- [What is needed] Report all lines from the entries below in which "None" appears.

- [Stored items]

▬▬▬▬▬▬

(** ** [pd.to_datetime(...).dt.strftime('%Y-%m-%d')] *)

(** [pd.to_datetime(serie)], evaluated at the clock of the world. *)
Definition pd_to_datetime (pd : Pandas) (serie : list value)
    : M (list (option Date)) :=
  fun w => (to_datetime pd (now_iso w) serie, w).

(** [series.dt.strftime('%Y-%m-%d')]: [NaT] comes out as [NaN]. *)
Definition strftime_cell (pd : Pandas) (t : option Date) : value :=
  match t with
  | Some d => VStr (format_Ymd pd d)
  | None => VNull
  end.

Definition dt_strftime (pd : Pandas) (series : list (option Date)) : list value :=
  map (strftime_cell pd) series.

(** ** The script *)

Inductive Outcome : Set :=
  | Success
  | InputNotFound
  | FormatError (reason : string)
  | UnexpectedError (cause : string).

Definition is_failure (o : Outcome) : bool :=
  match o with
  | Success => false
  | _ => true
  end.

Section Script.

Variable pd : Pandas.
Variables archivo_entrada archivo_salida : string.

(** Lines 23-36: pick the reader from the extension. *)
Definition load : M DataFrame :=
  let '(nombre, extension) := splitext archivo_entrada in
  if bool_decide (extension = ".xlsx") then
    read_excel pd archivo_entrada
  else if bool_decide (extension = ".csv") then
    read_csv pd archivo_entrada "latin-1"
  else
    raise (mkExc ValueError "Formato de archivo no soportado. Use .xlsx o .csv").

(** Lines 39-42: rewrite the purchase-date column when there is one. *)
Definition normalize (df : DataFrame) : M DataFrame :=
  if has_column "Fecha_Compra" df then
    fechas <- pd_to_datetime pd (getitem df "Fecha_Compra") ;;
    ret (setitem df "Fecha_Compra" (dt_strftime pd fechas))
  else ret df.

(** Lines 46-59: the records, the metadata and the final document. *)
Definition assemble (df : DataFrame) : M Document :=
  let datos_extraidos := to_dict_records df in
  ahora <- datetime_now_isoformat ;;
  let metadata := mkMetadata archivo_entrada ahora (length datos_extraidos) in
  let json_final := mkDocument metadata datos_extraidos in
  ret json_final.

(** Lines 63-67: the [with open(...)] block. *)
Definition write (json_final : Document) : M unit :=
  open_w archivo_salida "utf-8" ;;;
  json_dump json_final archivo_salida 4 false.

(** Lines 21-70: the body of the [try]. *)
Definition try_body : M Outcome :=
  df <- load ;;
  df <- normalize df ;;
  json_final <- assemble df ;;
  write json_final ;;;
  print ("¡Éxito! El archivo '" ++ archivo_salida ++ "' ha sido creado correctamente.") ;;;
  ret Success.

(** Lines 75-83: the three [except] clauses, in source order. *)
Definition handlers : list (exc_class * (exception -> M Outcome)) :=
  [ (FileNotFoundError, fun _ =>
       print ("Error: No se encontró el archivo '" ++ archivo_entrada
              ++ "'. Asegúrate de que esté en la misma carpeta.") ;;;
       ret InputNotFound);
    (ValueError, fun ve =>
       print ("Error de formato: " ++ msg ve) ;;;
       ret (FormatError (msg ve)));
    (Exception, fun e =>
       print ("Ocurrió un error inesperado: " ++ msg e) ;;;
       ret (UnexpectedError (msg e))) ].

(** The whole module, top to bottom. *)
Definition script : M Outcome :=
  print ("Iniciando la conversión de '" ++ archivo_entrada ++ "'...") ;;;
  try_except try_body handlers.

End Script.

(** Status the interpreter hands to the caller of the process: [0] when
    the module ran to its end, non-zero when an exception escaped it. *)
Definition exit_status (r : result Outcome) : Z :=
  match r with
  | Ok _ => 0
  | Raise e => if bool_decide (cls e = KeyboardInterrupt) then 130 else 1
  end.

(** The outcome of a run that did not die of an uncaught exception. *)
Definition outcome_of (r : result Outcome) : option Outcome :=
  match r with
  | Ok o => Some o
  | Raise _ => None
  end.

(** The document stored at a path, when the file there is a complete dump. *)
Definition document_at (f : gmap string node) (path : string) : option Document :=
  match f !! path with
  | Some (File _ _ (JsonText doc)) => Some doc
  | _ => None
  end.

(** ** A reference instance of the parsers *)

Module Ref.

(** Two digits / four digits at the head of a text. *)
Definition num2 (a b : ascii) : option Z :=
  if is_digit a && is_digit b then Some (10 * digit_val a + digit_val b) else None.

Definition num4 (a b c d : ascii) : option Z :=
  if is_digit a && is_digit b && is_digit c && is_digit d
  then Some (1000 * digit_val a + 100 * digit_val b + 10 * digit_val c + digit_val d)
  else None.

(** A date parser for the two spellings [MM/DD/YYYY] and [YYYY-MM-DD]. *)
Definition parse_date (s : string) : option Date :=
  match s with
  | String m1 (String m2 (String "/" (String d1 (String d2 (String "/"
      (String y1 (String y2 (String y3 (String y4 EmptyString))))))))) =>
      match num4 y1 y2 y3 y4, num2 m1 m2, num2 d1 d2 with
      | Some y, Some m, Some d => Some (mkDate y m d)
      | _, _, _ => None
      end
  | String y1 (String y2 (String y3 (String y4 (String "-"
      (String m1 (String m2 (String "-" (String d1 (String d2 EmptyString))))))))) =>
      match num4 y1 y2 y3 y4, num2 m1 m2, num2 d1 d2 with
      | Some y, Some m, Some d => Some (mkDate y m d)
      | _, _, _ => None
      end
  | _ => None
  end.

▬▬▬▬▬▬

- [Solution for this task]
  | None => VNull
  | Raise _ => None
  | _ => None
  if is_digit a && is_digit b then Some (10 * digit_val a + digit_val b) else None.
  else None.
      | _, _, _ => None
      | _, _, _ => None
  | _ => None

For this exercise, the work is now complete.